= Beginning of Section =

Fixpoint enqueue_loop (refs : list tableRef) (c : Coordinator) : unit * Coordinator :=
  match refs with
  | [] => (tt, c)
  | ref :: rest => if busy_table ref c then enqueue_loop rest c else enqueue_loop rest (enqueueLocked ref c)
  end.

Definition EnqueueAll : ST (Coordinator * W) (option error) :=
  let! tables := inner (db_PublicationTables db (bf_PublicationName cfg)) in
  match tables with
  | inr e => ret (Some e)
  | inl tables =>
      let! w := get in
      let candidates := enqueue_candidates tables w.1 in
      seq! inner (db_MarkPending db (tableNames candidates)) in
      seq! own (enqueue_loop candidates) in
      ret None
  end.

(** [Start]'s loop over the loaded progress. *)
Definition start_entry (c : Coordinator) (entry : string * TableState) : Coordinator :=
  let '(name, ts) := entry in
  match splitTableName name with
  | None => c
  | Some ref =>
      if ts_Done ts then
        set_status (<[name := upd_status BackfillDone (ts_RowsCopied ts) None (Some (ts_UpdatedAt ts)) ""
                                (empty_status ref BackfillDone)]> (status c)) c
      else if isExcluded ref || negb (wanted ref) then c
      else
        let c1 := enqueueLocked ref c in
        match status c1 !! name with
        | Some s =>
            set_status (<[name := upd_status (bs_State s) (ts_RowsCopied ts) (bs_StartedAt s)
                                    (bs_CompletedAt s) (bs_Error s) s]> (status c1)) c1
        | None => c1 (* unreachable: [enqueueLocked] has just stored one *)
        end
  end.

Definition resume (st : gmap string TableState) (c : Coordinator) : Coordinator :=
  foldl start_entry (set_state st c) (map_to_list st).

Definition Start : ST (Coordinator * W) unit :=
  let! ensured := inner (db_EnsureStateTable db) in
  match ensured with
  | Some _ => ret tt
  | None =>
      let! loaded := inner (db_LoadState db) in
      match loaded with
      | inr _ => ret tt
      | inl st => own (modify (resume st))
      end
  end.

(** *** The controller surface *)
Definition mark_seen (key : string) (ch : chunkInFlight) : chunkInFlight :=
  {| ch_table := ch_table ch; ch_id := ch_id ch; ch_collecting := ch_collecting ch;
     ch_seen := {[key]} ∪ ch_seen ch; ch_pending := ch_pending ch; ch_pkCols := ch_pkCols ch;
     ch_rowCount := ch_rowCount ch; ch_lastCursor := ch_lastCursor ch; ch_delivered := ch_delivered ch;
     ch_done := ch_done ch; ch_restart := ch_restart ch |}.
Definition set_collecting (b : bool) (ch : chunkInFlight) : chunkInFlight :=
  {| ch_table := ch_table ch; ch_id := ch_id ch; ch_collecting := b;
     ch_seen := ch_seen ch; ch_pending := ch_pending ch; ch_pkCols := ch_pkCols ch;
     ch_rowCount := ch_rowCount ch; ch_lastCursor := ch_lastCursor ch; ch_delivered := ch_delivered ch;
     ch_done := ch_done ch; ch_restart := ch_restart ch |}.
Definition set_emitted_rows (n : nat) (ch : chunkInFlight) : chunkInFlight :=
  {| ch_table := ch_table ch; ch_id := ch_id ch; ch_collecting := false;
     ch_seen := ch_seen ch; ch_pending := []; ch_pkCols := ch_pkCols ch;
     ch_rowCount := ch_rowCount ch; ch_lastCursor := ch_lastCursor ch; ch_delivered := n;
     ch_done := ch_done ch; ch_restart := ch_restart ch |}.
Definition close_done (ch : chunkInFlight) : chunkInFlight :=
  {| ch_table := ch_table ch; ch_id := ch_id ch; ch_collecting := ch_collecting ch;
     ch_seen := ch_seen ch; ch_pending := ch_pending ch; ch_pkCols := ch_pkCols ch;
     ch_rowCount := ch_rowCount ch; ch_lastCursor := ch_lastCursor ch; ch_delivered := ch_delivered ch;
     ch_done := true; ch_restart := ch_restart ch |}.
Definition set_selected (sel : Chunk) (ch : chunkInFlight) : chunkInFlight :=
  {| ch_table := ch_table ch; ch_id := ch_id ch; ch_collecting := ch_collecting ch;
     ch_seen := ch_seen ch; ch_pending := chunk_Rows sel; ch_pkCols := ch_pkCols ch;
     ch_rowCount := length (chunk_Rows sel); ch_lastCursor := chunk_LastCursor sel;
     ch_delivered := ch_delivered ch; ch_done := ch_done ch; ch_restart := ch_restart ch |}.
(* ===== verification/DBLog.v ===== *)
(** * Correctness of the watermark algorithm
      (src/internal/adapters/primary/backfill/coordinator.go and db.go)

    The chunk reader of db.go, the effect of events on a table, and the theorem the
    algorithm rests on: interleaving chunks of existing rows with the live stream
    brings a sink that starts empty to the table's current contents.  The last part
    shows, on concrete windows, the changes for which this fails. *)

From Stdlib Require Import ZArith Lia Ascii String.
From stdpp Require Import base list gmap strings pretty.
From S2P Require Import Prelude Domain SchemaChange Decoder Reader Backfill.

Open Scope go_scope.
Set Warnings "-clear-no-such-hyp".
Set Default Proof Using "Type".

(** ** Reading a chunk (db.go) *)
Record FieldDescription := { fd_Name : string; fd_DataTypeOID : Z }.

Section select.
Context (TypeForOID : Z -> option (string * (string -> res any))).
(** [pgx.Identifier.Sanitize] *)
Context (quoteIdent : string -> string).

(** The text of the chunk query and its arguments. *)
Definition chunk_query (schema table : string) (pkCols cursor : list string) (limit : nat)
    : string * list string :=
  let pkList := join ", " (map quoteIdent pkCols) in
  let base := ("SELECT * FROM " +:+ quoteIdent schema +:+ "." +:+ quoteIdent table)%string in
  let condition :=
    match cursor with
    | [] => ""
    | _ => (" WHERE (" +:+ pkList +:+ ") > ("
              +:+ join ", " (imap (fun i _ => ("$" +:+ pretty (S i))%string) cursor) +:+ ")")%string
    end in
  ((base +:+ condition +:+ " ORDER BY " +:+ pkList +:+ " LIMIT " +:+ pretty limit)%string, cursor).

(** One column of a row: NULL, the decoded value, or the raw text when decoding
    fails. *)
Definition field_value (f : FieldDescription) (raw : option string) : any :=
  match raw with
  | None => ANil
  | Some text => match DecodeText TypeForOID (fd_DataTypeOID f) text with
                 | inl v => v
                 | inr _ => AStr text
                 end
  end.

Definition row_values (fields : list FieldDescription) (raw : list (option string)) : columns :=
  foldl (fun values p => <[fd_Name p.1 := field_value p.1 p.2]> values) ∅ (zip fields raw).

(** [values[col]] of a map that lacks the key is nil. *)
Definition lookup_any (values : columns) (col : string) : any := default ANil (values !! col).

(** [colIdx]: the index of each column; a later column of the same name wins. *)
Definition colIdx (fields : list FieldDescription) : gmap string nat :=
  foldl (fun idx p => <[fd_Name p.2 := p.1]> idx) ∅ (imap pair fields).

Definition raw_text (fields : list FieldDescription) (raw : list (option string)) (col : string) : string :=
  match colIdx fields !! col with
  | Some i => match raw !! i with Some (Some t) => t | _ => "" end
  | None => ""
  end.

(** One row of the result, and the cursor it leaves. *)
Definition chunk_row (fields : list FieldDescription) (pkCols : list string)
    (raw : list (option string)) : Row * list string :=
  let values := row_values fields raw in
  ({| row_Key := join unit_sep (map (fun col => fmtV (lookup_any values col)) pkCols);
      row_Values := values |},
   map (raw_text fields raw) pkCols).

(** The loop over the rows. *)
Fixpoint read_rows (fields : list FieldDescription) (pkCols : list string)
    (raws : list (list (option string))) (acc : Chunk) : Chunk :=
  match raws with
  | [] => acc
  | raw :: rest =>
      let '(row, cursor) := chunk_row fields pkCols raw in
      read_rows fields pkCols rest
        {| chunk_Rows := chunk_Rows acc ++ [row]; chunk_LastCursor := cursor |}
  end.

(** What the query gave: its fields, its rows' raw values, and the error the iteration
    ended with. *)
Record query_result := {
  qr_fields : list FieldDescription;
  qr_rows : list (list (option string));
  qr_err : option error;
}.

(** [SelectChunk]; [query] runs the query text with its arguments. *)
Definition SelectChunk (query : string * list string -> res query_result) (schema table : string)
    (pkCols cursor : list string) (limit : nat) : res Chunk :=
  match query (chunk_query schema table pkCols cursor limit) with
  | inr e => inr (EWrap ("select chunk from " +:+ schema +:+ "." +:+ table +:+ ": ")%string e "")
  | inl q =>
      match filter (fun col => colIdx (qr_fields q) !! col = None) pkCols with
      | col :: _ =>
          inr (EMsg ("primary key column " +:+ quoted col +:+ " missing from " +:+ schema +:+ "."
                       +:+ table +:+ " select")%string)
      | [] =>
          let chunk := read_rows (qr_fields q) pkCols (qr_rows q)
                         {| chunk_Rows := []; chunk_LastCursor := [] |} in
          match qr_err q with Some e => inr e | None => inl chunk end
      end
  end.

Lemma join_foldl p ps :
  foldl (fun key p => (key +:+ unit_sep +:+ p)%string) p ps = join unit_sep (p :: ps).
Proof.
  revert p. induction ps as [|q ps IH]; intros p; [done|]. simpl foldl. rewrite IH.
  destruct ps as [|r ps]; [done|]. cbn [join]. by rewrite !string_app_assoc.
Qed.

Lemma row_values_lookup fields raw col :
  length fields <= length raw -> col ∈ map fd_Name fields -> is_Some (row_values fields raw !! col).
Proof.
  intros Hl Hin. unfold row_values.
  assert (Hz : exists r, r ∈ zip fields raw /\ fd_Name r.1 = col).
  { apply list_elem_of_fmap in Hin as (f & -> & Hf). apply list_elem_of_lookup in Hf as [i Hi].
    destruct (lookup_lt_is_Some_2 raw i) as [t Ht]; [apply lookup_lt_Some in Hi; lia|].
    exists (f, t). split; [|done]. apply list_elem_of_lookup. exists i. by rewrite lookup_zip_with, Hi, Ht. }
  destruct Hz as (r & Hr & <-). clear Hin Hl. revert Hr.
  induction (zip fields raw) as [|p l IH] using rev_ind; intros Hr; [by apply not_elem_of_nil in Hr|].
  rewrite foldl_app. simpl. destruct (decide (fd_Name p.1 = fd_Name r.1)) as [->|Hn].
  - rewrite lookup_insert_eq. eauto.
  - rewrite lookup_insert_ne by done. apply IH.
    apply elem_of_app in Hr as [Hr| ->%list_elem_of_singleton]; done.
Qed.

Lemma key_parts_some values pk :
  (forall col, col ∈ pk -> is_Some (values !! col)) ->
  key_parts values pk = Some (map (fun col => fmtV (lookup_any values col)) pk).
Proof.
  induction pk as [|col pk IH]; intros Hall; [done|]. simpl.
  destruct (Hall col ltac:(by left)) as [v Hv]. unfold lookup_any at 1. rewrite Hv. simpl.
  rewrite IH; [done|]. intros c Hc. apply Hall. by right.
Qed.

(** A backfilled row carries the very key the coordinator computes from a live
    event with the same column values, so a live change of a row is recognised as
    superseding it. *)
Theorem chunk_rows_match_live_keys fields pkCols raw :
  length fields <= length raw -> pkCols <> [] -> (forall col, col ∈ pkCols -> col ∈ map fd_Name fields) ->
  let row := (chunk_row fields pkCols raw).1 in
  pkKeyFromData (row_Values row) pkCols = Some (row_Key row).
Proof.
  intros Hl Hne Hall. simpl. unfold pkKeyFromData. rewrite key_parts_some.
  - destruct pkCols as [|col pk]; [done|]. exact (f_equal Some (join_foldl _ _)).
  - intros col Hc. apply row_values_lookup; auto.
Qed.
End select.

(** ** Tables and the effect of events *)
Abbreviation rows_by_key := (gmap string (gmap string any)).

Section table.
Context (ref : tableRef) (pk : list string).

Definition on_ref (e : CDCEvent) : bool :=
  bool_decide (Schema e = tr_Schema ref /\ Table e = tr_Table ref).

(** The row an insert, update or backfilled row leaves: its columns, with the
    unchanged TOAST columns kept from the row before. *)
Definition merged (e : CDCEvent) (row : columns) (before : option columns) : columns :=
  row ∪ filter (fun kv => kv.1 ∈ UnchangedToastColumns e) (default ∅ before).

(** The key the row had before an update. *)
Definition old_key (e : CDCEvent) : option string :=
  match OldData e with Some old => pkKeyFromData old pk | None => None end.

(** The effect of an event on the table's rows, by key: what it did to the source
    and what a sink that mirrors rows does with it. *)
Definition apply_event (e : CDCEvent) (m : rows_by_key) : rows_by_key :=
  if negb (on_ref e) then m
  else match Op e with
       | OperationTruncate => ∅
       | OperationDelete => match event_key ref pk e with Some k => delete k m | None => m end
       | OperationInsert | OperationUpdate | OperationRead =>
           match NewData e, event_key ref pk e with
           | Some row, Some k =>
               let moved := match Op e, old_key e with
                            | OperationUpdate, Some k0 => if decide (k0 = k) then m else delete k0 m
                            | _, _ => m
                            end in
               <[k := merged e row (m !! default k (old_key e))]> moved
           | _, _ => m
           end
       | OperationInvalid _ => m
       end.

Definition apply_all (es : list CDCEvent) (m : rows_by_key) : rows_by_key := foldl (fun m e => apply_event e m) m es.

(** A change that touches one key and carries the whole row: every insert, update or
    delete, but not an update of the key, a truncate, or an update that leaves TOAST
    columns out. *)
Definition plain_change (e : CDCEvent) : Prop :=
  on_ref e = true ->
  (Op e = OperationInsert \/ Op e = OperationUpdate \/ Op e = OperationDelete) /\
  (exists k, event_key ref pk e = Some k /\
     (Op e = OperationUpdate -> old_key e = None \/ old_key e = Some k)) /\
  UnchangedToastColumns e = [].

Lemma event_key_on_ref e k : event_key ref pk e = Some k -> on_ref e = true.
Proof. unfold event_key, on_ref. destruct (decide _); [by rewrite bool_decide_eq_true_2 | done]. Qed.

Lemma merged_plain e row before : UnchangedToastColumns e = [] -> merged e row before = row.
Proof.
  intros He. unfold merged. rewrite He.
  assert (filter (fun kv : string * any => kv.1 ∈ @nil string) (default ∅ before) = ∅) as ->.
  { apply map_empty. intros i. apply map_lookup_filter_None. right. intros x _ Hin. by apply not_elem_of_nil in Hin. }
  by rewrite (right_id_L ∅ (∪)).
Qed.

(** A plain change sets one key to a value that does not depend on the table. *)
Lemma apply_plain e :
  plain_change e ->
  match event_key ref pk e with
  | None => forall m, apply_event e m = m
  | Some k => exists v, forall m, apply_event e m !! k = v /\
                (forall k', k' <> k -> apply_event e m !! k' = m !! k')
  end.
Proof.
  intros Hp. unfold apply_event. destruct (event_key ref pk e) as [k|] eqn:Hk.
  - pose proof (event_key_on_ref _ _ Hk) as Hon. rewrite Hon. simpl.
    destruct (Hp Hon) as (Hop & (k' & Hk' & Hold) & Htoast). rewrite Hk in Hk'. injection Hk' as <-.
    destruct Hop as [Hop|[Hop|Hop]]; rewrite Hop.
    + unfold event_key, event_row in Hk. rewrite Hop in Hk. simpl in Hk.
      destruct (NewData e) as [row|]; [|by destruct (decide _)].
      exists (Some row). intros m. rewrite merged_plain by done. rewrite lookup_insert_eq. split; [done|].
      intros k' Hne. by rewrite lookup_insert_ne.
    + unfold event_key, event_row in Hk. rewrite Hop in Hk. simpl in Hk.
      destruct (NewData e) as [row|]; [|by destruct (decide _)].
      exists (Some row). intros m. rewrite merged_plain by done. rewrite lookup_insert_eq. split; [done|].
      intros k' Hne. rewrite lookup_insert_ne by done.
      destruct (Hold Hop) as [-> | ->]; [done|]. by rewrite decide_True.
    + exists None. intros m. rewrite lookup_delete_eq. split; [done|].
      intros k' Hne. by rewrite lookup_delete_ne.
  - intros m. destruct (on_ref e) eqn:Hon; [|done]. simpl.
    destruct (Hp Hon) as (_ & (k' & Hk' & _) & _). congruence.
Qed.

(** Plain changes: untouched keys keep their value, touched keys end with a value
    that does not depend on where the table started. *)
Lemma apply_all_untouched es m k :
  Forall plain_change es -> k ∉ keys_of ref pk es -> apply_all es m !! k = m !! k.
Proof.
  intros Hp. revert m. induction Hp as [|e es He Hp IH]; intros m Hk; [done|].
  change (e :: es) with ([e] ++ es) in Hk. rewrite keys_of_app in Hk.
  simpl. rewrite IH by set_solver. pose proof (apply_plain e He) as Ha. unfold keys_of in Hk. simpl in Hk.
  destruct (event_key ref pk e) as [k'|]; [|by rewrite Ha].
  destruct Ha as [v Hv]. apply Hv. set_solver.
Qed.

= End of Section =

WHAT THE EXERCISE ASKS »
From the entries above, copy every line where the word "OperationDelete" shows up.

ANSWER BOX »
       | OperationDelete => match event_key ref pk e with Some k => delete k m | None => m end
  (Op e = OperationInsert \/ Op e = OperationUpdate \/ Op e = OperationDelete) /\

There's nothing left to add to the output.